“Oh, a fireplace!”
“Oh, a window-seat!”
“Two window-seats!”
These exclamations fell swiftly and explosively from the lips of Dotty Rose and Dolly Fayre, as they leaned over the table at which Mr. Rose was drawing plans.
And such plans! And for such a purpose! Why, the whole project was nothing more nor less than a house, a real little house for those two fortunate girls! All their own, with fireplaces and window-seats and goodness knows what all delightful contrivances.
It had come about because of the fact that the girls had to study pretty hard, now that they were in High School, and both found difficulty in finding just the right place to study. Dolly declared that Trudy was always having company, and the laughter and chatter was so permeating, she couldn’t find a place in the house to get out of hearing the noise. While Dotty said little Genie was always carrying on with her young playmates, or else Mother and Aunt Clara were having Sewing Society or something, and she never could be quiet in the library. The girls, of course, had their own bedrooms, but both mothers objected, on hygienic grounds, to using those for sitting-rooms.
So Mr. Rose had cooked up a most fascinating scheme, and after a discussion with Mr. Fayre, he elucidated it to the girls. It seemed Mr.

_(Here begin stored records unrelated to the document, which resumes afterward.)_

(** One item of the dataset. *)
Record sample := { mask : array3; pred : array3; name_file : string }.

(** The attributes the constructor sets and the scan only reads. *)
Record config := {
  class_labels : list string;
  threshold : Q;
  threshold_range : list Q;
  bins : list Q;
  in_prob_range : bool;
  max_pixel_value : Q;          (* depth_dict[bit_depth] *)
  weighted : bool;
  weights : list Q;
  get_metrics_per_patch : bool;
}.

(** Modelled from the spec: [self.nbr_class] is set by the missing base
    class; section 3 fixes it to the number of class labels. *)
Definition nbr_class (c : config) : nat := length (class_labels c).

(** A cell of [df_dataset]: a file name or a number; an absent cell is
    NaN. *)
Inductive cell := Str (s : string) | Num (x : Q).

(** A cell of the [cms_one_class] dataframe: a 2x2 matrix during the
    scan, the metrics derived from it afterwards. *)
Inductive cm_cell := CM (cm : matrix) | Raw (m : metric_table).

Record vects := {
  vect_Recall : list Q; vect_FPR : list Q; vect_Precision : list Q }.

(** The attributes [scan_dataset] creates or mutates. *)
Record state := {
  df_dataset : gmap (nat * string) cell;
  cms_one_class : list (list cm_cell);   (* rows: thresholds, columns: classes *)
  dict_prob_true : gmap string (list Q);
  dict_prob_pred : gmap string (list Q);
  dict_hist_counts : gmap string (list Q);
  dict_bin_sums : gmap string (list Q);
  dict_bin_true : gmap string (list Q);
  dict_bin_total : gmap string (list Q);
  counts_sample_per_class : gmap string Z;
  vect_classes : gmap string vects;
}.

Record obs := { tp : Q; fn : Q; fp : Q; tn : Q }.

(** The dictionary built for class index [i] at line 299. *)
Definition obs_of_class (cm : matrix) (i : nat) : option obs :=
  cii ← Np.item i i cm;
  row ← Np.row i cm;
  col ← Np.column i cm;
  Some {| tp := cii;
          fn := (Np.sum row - cii)%Q;
          fp := (Np.sum col - cii)%Q;
          tn := (Np.sum2 cm - Np.sum row - Np.sum col + cii)%Q |}.

Definition get_obs_by_class_from_cm (c : config) (cm : matrix)
  : option (gmap string obs) :=
  Py.for_each
    (λ obs_by_class '(i, class_i),
       o ← obs_of_class cm i; Some (<[class_i := o]> obs_by_class))
    (Py.enumerate (class_labels c)) ∅.

Definition cm_of_obs (o : obs) : matrix := [[tp o; fn o]; [fp o; tn o]].

Definition metrics_of_obs (o : obs) : metric_table :=
  get_metrics_from_obs (tp o) (fn o) (fp o) (tn o).

(** [get_metrics_from_obs(cm[0][0], cm[0][1], cm[1][0], cm[1][1])]. *)
Definition metrics_of_cm (cm : matrix) : option metric_table :=
  a ← Np.item 0 0 cm; b ← Np.item 0 1 cm;
  c ← Np.item 1 0 cm; d ← Np.item 1 1 cm;
  Some (get_metrics_from_obs a b c d).

(** Element-wise sum of two matrices of the same shape. *)
Definition add2 (a b : matrix) : matrix := zip_with (zip_with Qplus) a b.

(** [np.sum(cms_classes, axis=0)] on an array of shape (n, 2, 2). *)
Definition sum_axis0 (cms : list matrix) : matrix :=
  foldr add2 (Np.zeros2 2 2) cms.

Definition get_metrics_from_cm (c : config) (cm_macro : matrix)
  : option (gmap string metric_table * metric_table * list matrix * matrix) :=
  obs_by_class ← get_obs_by_class_from_cm c cm_macro;
  per_class ← mapM (λ class_i, obs_by_class !! class_i) (class_labels c);
  let cms_classes := cm_of_obs <$> per_class in
  let metrics_by_class :=
    foldl (λ d '(class_i, o), <[class_i := metrics_of_obs o]> d) ∅
          (zip (class_labels c) per_class) in
  cm_micro ←
    (if weighted c then
       Py.for_each
         (λ cm_micro '(k, weight),
            cm_k ← cms_classes !! k; Np.iadd2 cm_micro (Np.scale2 weight cm_k))
         (zip (seq 0 (nbr_class c)) (weights c)) (Np.zeros2 2 2)
     else Some (sum_axis0 cms_classes));
  metrics_micro ← metrics_of_cm cm_micro;
  Some (metrics_by_class, metrics_micro, cms_classes, cm_micro).

(** *** The per-patch row (lines 213-236) *)

Definition column_name (label metric : string) : string :=
  Py.underscored label +:+ "_" +:+ metric.

Definition headline : list string := ["Precision"; "Recall"; "F1-Score"; "IoU"].

Definition read_num (df : gmap (nat * string) cell) (k : nat * string)
  : option Q :=
  match df !! k with Some (Num x) => Some x | _ => None end.

Definition patch_row (c : config) (dataset_index : nat) (name : string)
    (cm : matrix) (df : gmap (nat * string) cell)
  : option (gmap (nat * string) cell) :=
  '(metrics_by_class, metrics_micro, _, _) ← get_metrics_from_cm c cm;
  let df := <[(dataset_index, "name_file") := Str name]> df in
  let df := <[(dataset_index, "OA") := Num (Precision metrics_micro)]> df in
  let df := <[(dataset_index, "micro_IoU") := Num (IoU metrics_micro)]> df in
  df ← Py.for_each
         (λ df label,
            Py.for_each
              (λ df name_column,
                 m ← metrics_by_class !! label;
                 v ← get name_column m;
                 Some (<[(dataset_index, column_name label name_column)
                         := Num v]> df))
              (Py.but_last metrics_names) df)
         (class_labels c) df;
  Py.for_each
    (λ df metric,
       mean_metric ←
         Py.for_each
           (λ mean_metric '(class_name, weight),
              x ← read_num df (dataset_index, column_name class_name metric);
              Some (mean_metric + weight * x)%Q)
           (zip (class_labels c) (weights c)) 0%Q;
       let mean := (mean_metric / inject_Z (Z.of_nat (nbr_class c)))%Q in
       let df := <[(dataset_index, "mean_" +:+ metric) := Num mean]> df in
       Some (if bool_decide (metric ∈ headline)
             then <[(dataset_index, "macro_" +:+ metric) := Num mean]> df
             else df))
    (Py.but_last metrics_names) df.

(** *** The scan (lines 163-280) *)

(** [cell += cr_cm] on a cell holding a matrix. *)
Definition cell_iadd (cr_cm : matrix) (x : cm_cell) : option cm_cell :=
  match x with
  | CM cm => CM <$> Np.iadd2 cm cr_cm
  | Raw _ => None
  end.

(** [df.loc[threshold, class_i] += cr_cm] on the dataframe whose index is
    [index] and whose columns are [columns]: the cells whose row label
    equals the threshold and whose column label is the class. *)
Definition loc_iadd (index : list Q) (columns : list string)
    (threshold : Q) (class_i : string) (cr_cm : matrix)
    (df : list (list cm_cell)) : option (list (list cm_cell)) :=
  mapM (λ '(row_label, row),
          if Qeq_bool row_label threshold then
            mapM (λ '(column_label, x),
                    if String.eqb column_label class_i
                    then cell_iadd cr_cm x else Some x)
                 (zip columns row)
          else Some row)
       (zip index df).

(** What the threshold loop threads: the local [cm_macro] and the
    attributes. *)
Definition loop_state : Type := matrix * state.
(** * Duplicate detection of photosort: model and verification

    A shallow embedding of [photosort/duplicates.py]: the candidate objects
    with their lazily filled caches, duplicate groups, and the detector
    (Hamming distance on hex fingerprints, anchor clustering, grouping by
    MD5 digest, statistics), followed by the properties proved about them. *)

From Stdlib Require Import ZArith NArith Ascii String List Bool Lia Floats.
From stdpp Require Import base functions gmap sets list strings.

#[local] Set Warnings "-inexact-float,-notation-for-abbreviation,-clear-no-such-hyp".

Local Open Scope string_scope.
Local Open Scope Z_scope.

(** ** Python values and builtins used by the module *)

(** Exceptions that the modelled code raises or catches. *)
Inductive Exception : Type :=
| ValueError (msg : string)
| TypeError (msg : string)
| ZeroDivisionError (msg : string)
| OverflowError (msg : string).

(** Outcome of a call: a returned value or a raised exception. *)
Inductive Result (A : Type) : Type :=
| Ok (a : A)
| Raise (e : Exception).
Arguments Ok {A} a.
Arguments Raise {A} e.

Definition is_ValueError (e : Exception) : bool :=
  match e with ValueError _ => true | _ => false end.

Definition is_TypeError (e : Exception) : bool :=
  match e with TypeError _ => true | _ => false end.

(** [try: body  except classes: handler]. *)
Definition try_except {A} (body : Result A) (classes : Exception -> bool)
    (handler : Result A) : Result A :=
  match body with
  | Ok a => Ok a
  | Raise e => if classes e then handler else Raise e
  end.

(** Strings are sequences of code points below 256 (Rocq's [ascii]). *)
Definition code (c : ascii) : Z := Z.of_N (N_of_ascii c).

(** Truth value of an [Optional[str]]: [None] and the empty string are falsy. *)
Definition truthy (o : option string) : bool :=
  match o with
  | Some (String _ _) => true
  | _ => false
  end.

(** *** [int(s, 16)]

    CPython's [PyLong_FromString] for base 16: white space is skipped on both
    sides, one sign is allowed, then an optional [0x]/[0X] prefix (and one
    underscore after it), then hexadecimal digits with single underscores
    between them.  Of the code points below 256 the white space is
    9..13, 32, and 0x85 and 0xA0 (which the conversion to ASCII turns into
    spaces). *)
Definition is_space (c : ascii) : bool :=
  let n := code c in
  ((9 <=? n) && (n <=? 13)) || (n =? 32) || (n =? 133) || (n =? 160).

Definition digit_value (c : ascii) : option Z :=
  let n := code c in
  if (48 <=? n) && (n <=? 57) then Some (n - 48)
  else if (97 <=? n) && (n <=? 102) then Some (n - 87)
  else if (65 <=? n) && (n <=? 70) then Some (n - 55)
  else None.

Fixpoint skip_space (s : string) : string :=
  match s with
  | String c rest => if is_space c then skip_space rest else s
  | EmptyString => s
  end.

(** The digit loop of [long_from_binary_base]: returns the value read and the
    rest of the string, or [None] on a doubled or trailing underscore. *)
Fixpoint scan_digits (s : string) (prev_underscore : bool) (acc : Z)
    : option (Z * string) :=
  match s with
  | String c rest =>
      if Ascii.eqb c "_" then
        if prev_underscore then None else scan_digits rest true acc
      else
        match digit_value c with
        | Some d => scan_digits rest false (16 * acc + d)
        | None => if prev_underscore then None else Some (acc, s)
        end
  | EmptyString => if prev_underscore then None else Some (acc, s)
  end.

Definition strip_sign (s : string) : Z * string :=
  match s with
  | String "+" rest => (1, rest)
  | String "-" rest => (-1, rest)
  | _ => (1, s)
  end.

Definition strip_prefix (s : string) : string :=
  match s with
  | String "0" (String x rest) =>
      if Ascii.eqb x "x" || Ascii.eqb x "X" then
        match rest with
        | String "_" rest' => rest'
        | _ => rest
        end
      else s
  | _ => s
  end.

Definition PyLong_FromString (s : string) : option Z :=
  let '(sign, s1) := strip_sign (skip_space s) in
  let start := strip_prefix s1 in
  match start with
  | String "_" _ => None
  | _ =>
      match scan_digits start false 0 with
      | None => None
      | Some (z, rest) =>
          if (String.length rest =? String.length start)%nat then None
          else
            match skip_space rest with
            | EmptyString => Some (sign * z)
            | _ => None
            end
      end
  end.

Definition py_int16 (s : string) : Result Z :=
  match PyLong_FromString s with
  | Some z => Ok z
  | None => Raise (ValueError "invalid literal for int() with base 16")
  end.

(** *** [bin(z).count('1')] *)

Fixpoint bin_digits (p : positive) (acc : string) : string :=
  match p with
  | xH => String "1" acc
  | xO q => bin_digits q (String "0" acc)
  | xI q => bin_digits q (String "1" acc)
  end.
(** X4: on [float] nothing is undefined: the elementwise operations
    (division included), the declared functions, the sum and the dot
    product of vectors of [VLEN] elements all return a result. *)
Theorem float_operations_defined XLEN indet op (a b : simd_t CFloat.float) :
  wf_simd CFloat.scalar XLEN a → wf_simd CFloat.scalar XLEN b →
  is_Some (simd_apply_binop CFloat.scalar XLEN indet (Some a) (Some b) op)
  ∧ is_Some (decl_simd_bin_op CFloat.scalar XLEN op indet a b)
  ∧ is_Some (simd_apply_sum CFloat.scalar XLEN (Some a))
  ∧ is_Some (simd_apply_dot CFloat.scalar XLEN indet (Some a) (Some b)).
Proof.
  intros Ha Hb.
  assert (Hop : ∀ o x y, is_Some (eval_op CFloat.scalar o x y))
    by (intros [] x y; by eexists).
  assert (Hbin : ∀ o, is_Some (mapM (elem_at CFloat.scalar o a b)
                                 (seq 0 (vlen CFloat.scalar XLEN)))).
  { intros o.
    apply (proj1 (mapM_elem_at_elementwise CFloat.scalar XLEN o a b Ha Hb)).
    intros i x y _ _. apply Hop. }
  repeat split_and.
  - rewrite simd_apply_binop_mapM. apply Hbin.
  - rewrite decl_simd_bin_op_mapM. apply Hbin.
  - rewrite simd_apply_sum_spec by done. apply sum_spec_defined, (Hop Plus).
  - rewrite simd_apply_dot_spec by done. unfold dot_spec, mul_spec.
    destruct (Hbin Star) as [p Hp].
    rewrite (mapM_elem_at_zip CFloat.scalar XLEN Star a b Ha Hb) in Hp.
    cbn [eval_op] in Hp. rewrite Hp. simpl. apply sum_spec_defined, (Hop Plus).
Qed.

Lemma float_operations_defined_witness :
  wf_simd CFloat.scalar 128 (floats [1; 0; -1; 2])
  ∧ wf_simd CFloat.scalar 128 (floats [0; 0; 0; 2])
  ∧ is_Some (simd_apply_binop CFloat.scalar 128 (λ _, CFloat.nan)
               (Some (floats [1; 0; -1; 2])) (Some (floats [0; 0; 0; 2])) Slash).
Proof.
  assert (Ha : wf_simd CFloat.scalar 128 (floats [1; 0; -1; 2])) by reflexivity.
  assert (Hb : wf_simd CFloat.scalar 128 (floats [0; 0; 0; 2])) by reflexivity.
  split; [exact Ha|]. split; [exact Hb|].
  exact (proj1 (float_operations_defined 128 (λ _, CFloat.nan) Slash _ _ Ha Hb)).
Defined.

(** ** Integer vectors as numbers *)

Section IntExact.

Variable it : CInt.int_type.

Lemma int_mul_spec_exact (a b : list Z) :
  (∀ i x y, a !! i = Some x → b !! i = Some y → int_value it (x * y)) →
  mul_spec (CInt.scalar it) a b = Some (zip_with Z.mul a b).
Proof.
  unfold mul_spec. revert b. induction a as [|x a IH]; intros b Hr; [done|].
  destruct b as [|y b]; [done|]. simpl.
  rewrite arith_exact by (by apply (Hr 0%nat)). simpl.
  rewrite IH; [done|]. intros i x' y' Hx Hy. by apply (Hr (S i)).
Qed.

Lemma int_sum_fold_exact (l : list Z) (s : Z) :
  (∀ k, (1 ≤ k ≤ length l)%nat → int_value it (s + Zsum (take k l))) →
  foldl (λ acc x, t ← acc; op_add (CInt.scalar it) t x) (Some s) l = Some (s + Zsum l).
Proof.
  revert s. induction l as [|x l IH]; intros s Hr; simpl.
  - by rewrite Z.add_0_r.
  - rewrite arith_exact.
    + simpl. rewrite IH; [by rewrite Z.add_assoc|].
      intros k Hk. specialize (Hr (S k)). simpl in Hr.
      rewrite <- Z.add_assoc. apply Hr. lia.
    + specialize (Hr 1%nat). simpl in Hr.
      rewrite Z.add_0_r in Hr. apply Hr. lia.
Qed.

(** The unsigned types that are not promoted compute modulo [2^bits]. *)
Lemma unsigned_arith it' f x y :
  it' = CInt.U32 ∨ it' = CInt.U64 →
  CInt.arith it' f x y = Some (f x y mod 2 ^ CInt.bits it').
Proof. by intros [-> | ->]. Qed.

Lemma unsigned_sum_fold (M : Z) (f : Z → Z → option Z) (l : list Z) (s : Z) :
  M ≠ 0 → (∀ x y, f x y = Some ((x + y) mod M)) →
  foldl (λ acc x, t ← acc; f t x) (Some (s mod M)) ((λ z, z mod M) <$> l)
  = Some ((s + Zsum l) mod M).
Proof.
  intros HM Hf. revert s. induction l as [|x l IH]; intros s; simpl.
  - by rewrite Z.add_0_r.
  - rewrite Hf, <- Z.add_mod by done. rewrite IH. by rewrite Z.add_assoc.
Qed.

Lemma unsigned_sum_fold_raw (M : Z) (f : Z → Z → option Z) (l : list Z) (s : Z) :
  M ≠ 0 → (∀ x y, f x y = Some ((x + y) mod M)) →
  foldl (λ acc x, t ← acc; f t x) (Some (s mod M)) l = Some ((s + Zsum l) mod M).
Proof.
  intros HM Hf. revert s. induction l as [|x l IH]; intros s; simpl.
  - by rewrite Z.add_0_r.
  - rewrite Hf, Z.add_mod_idemp_l by done. rewrite IH. by rewrite Z.add_assoc.
Qed.

End IntExact.

(** X5: on an integer type the dot product is the number
    [a.v[0]*b.v[0] + ... ] itself, provided every product and every
    partial sum, taken in ascending order, is a value of the type. *)
Theorem int_dot_exact (it : CInt.int_type) XLEN indet (a b : simd_t Z) :
  wf_simd (CInt.scalar it) XLEN a → wf_simd (CInt.scalar it) XLEN b →
  (∀ i x y, a !! i = Some x → b !! i = Some y → int_value it (x * y)) →
  (∀ k, (k ≤ vlen (CInt.scalar it) XLEN)%nat →
        int_value it (Zsum (take k (zip_with Z.mul a b)))) →
  simd_apply_dot (CInt.scalar it) XLEN indet (Some a) (Some b) = Some (Zdot a b).
Proof.
  intros Ha Hb Hmul Hsum. rewrite simd_apply_dot_spec by done.
  unfold dot_spec. rewrite int_mul_spec_exact by done.
  apply (int_sum_fold_exact it (zip_with Z.mul a b) 0).
  intros k Hk. rewrite Z.add_0_l. apply Hsum.
  unfold wf_simd in *. rewrite length_zip_with in Hk. lia.
Qed.
(** * mistral_ocr_script.py: batch PDF/image to Markdown conversion

    A shallow embedding of [mistral_ocr_script.py] and the proofs of the
    properties its specification states.

    - Part 1 models the Python built-ins the script relies on
      ([str.join], [str.replace], [str.find], insertion-ordered [dict]).
    - Part 2 models the Markdown synthesis
      ([replace_images_in_markdown], [generate_markdown_from_response]).
    - Part 3 models the effects: exceptions, the remote Mistral service,
      the local disk, and the log of calls issued by the script.
    - Part 4 models [process_pdf_file], [process_image_file] and [main].
    - Part 5 defines the notions the statements use and a sample run.
    - Part 6 holds the theorems.
    - Part 7 holds further properties of the pipelines, of the synthesis
      and of the batch loop.

    Console output ([print]) is not modelled. *)

From Stdlib Require Import Ascii.
From stdpp Require Import base option list strings gmap.

(* ===================================================================== *)
(** * Part 1. Python built-ins                                           *)
(* ===================================================================== *)

(** Python [str] is modelled by [string]; the functions below only compare
    and copy characters, so the unit of a character does not matter.
    [sep.join(parts)] is [String.concat sep parts]. *)

(** [s.replace(old, new)]: scan [s] from the left; at every position where
    [old] starts, emit [new] and jump past the match; otherwise copy one
    character.  [skip] counts the characters of a match still to be
    jumped over. *)
Fixpoint replace_scan (old new : string) (skip : nat) (s : string) : string :=
  match s with
  | EmptyString => EmptyString
  | String c s' =>
      match skip with
      | S k => replace_scan old new k s'
      | O =>
          if String.prefix old s
          then new +:+ replace_scan old new (String.length old - 1) s'
          else String c (replace_scan old new 0 s')
      end
  end.

(** With an empty [old], Python inserts [new] before every character and
    at the end. *)
Fixpoint replace_empty (new s : string) : string :=
  match s with
  | EmptyString => new
  | String c s' => new +:+ String c (replace_empty new s')
  end.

Fayre fully approved of it, and was quite willing to pay his share of the expense, but he was too busy to look after the details of building, and begged Mr. Rose to attend to all that.
Mr. Rose, who was cashier of the Berwick Bank, had plenty of leisure time, and, moreover, had a taste for architecture, so the plans were in process of drafting. As the house was to be exceedingly simple, he felt he could plan it all himself, and thus save the expense of an architect.
“You see,” he said to his interested audience, “it is really nothing but a summer house, only it is enclosed, so as to be—”
“A winter-house!” interrupted Dotty. “Oh, Daddy, it is too perfectly scrumptiousiferous! I don’t see how I can live through such joy!”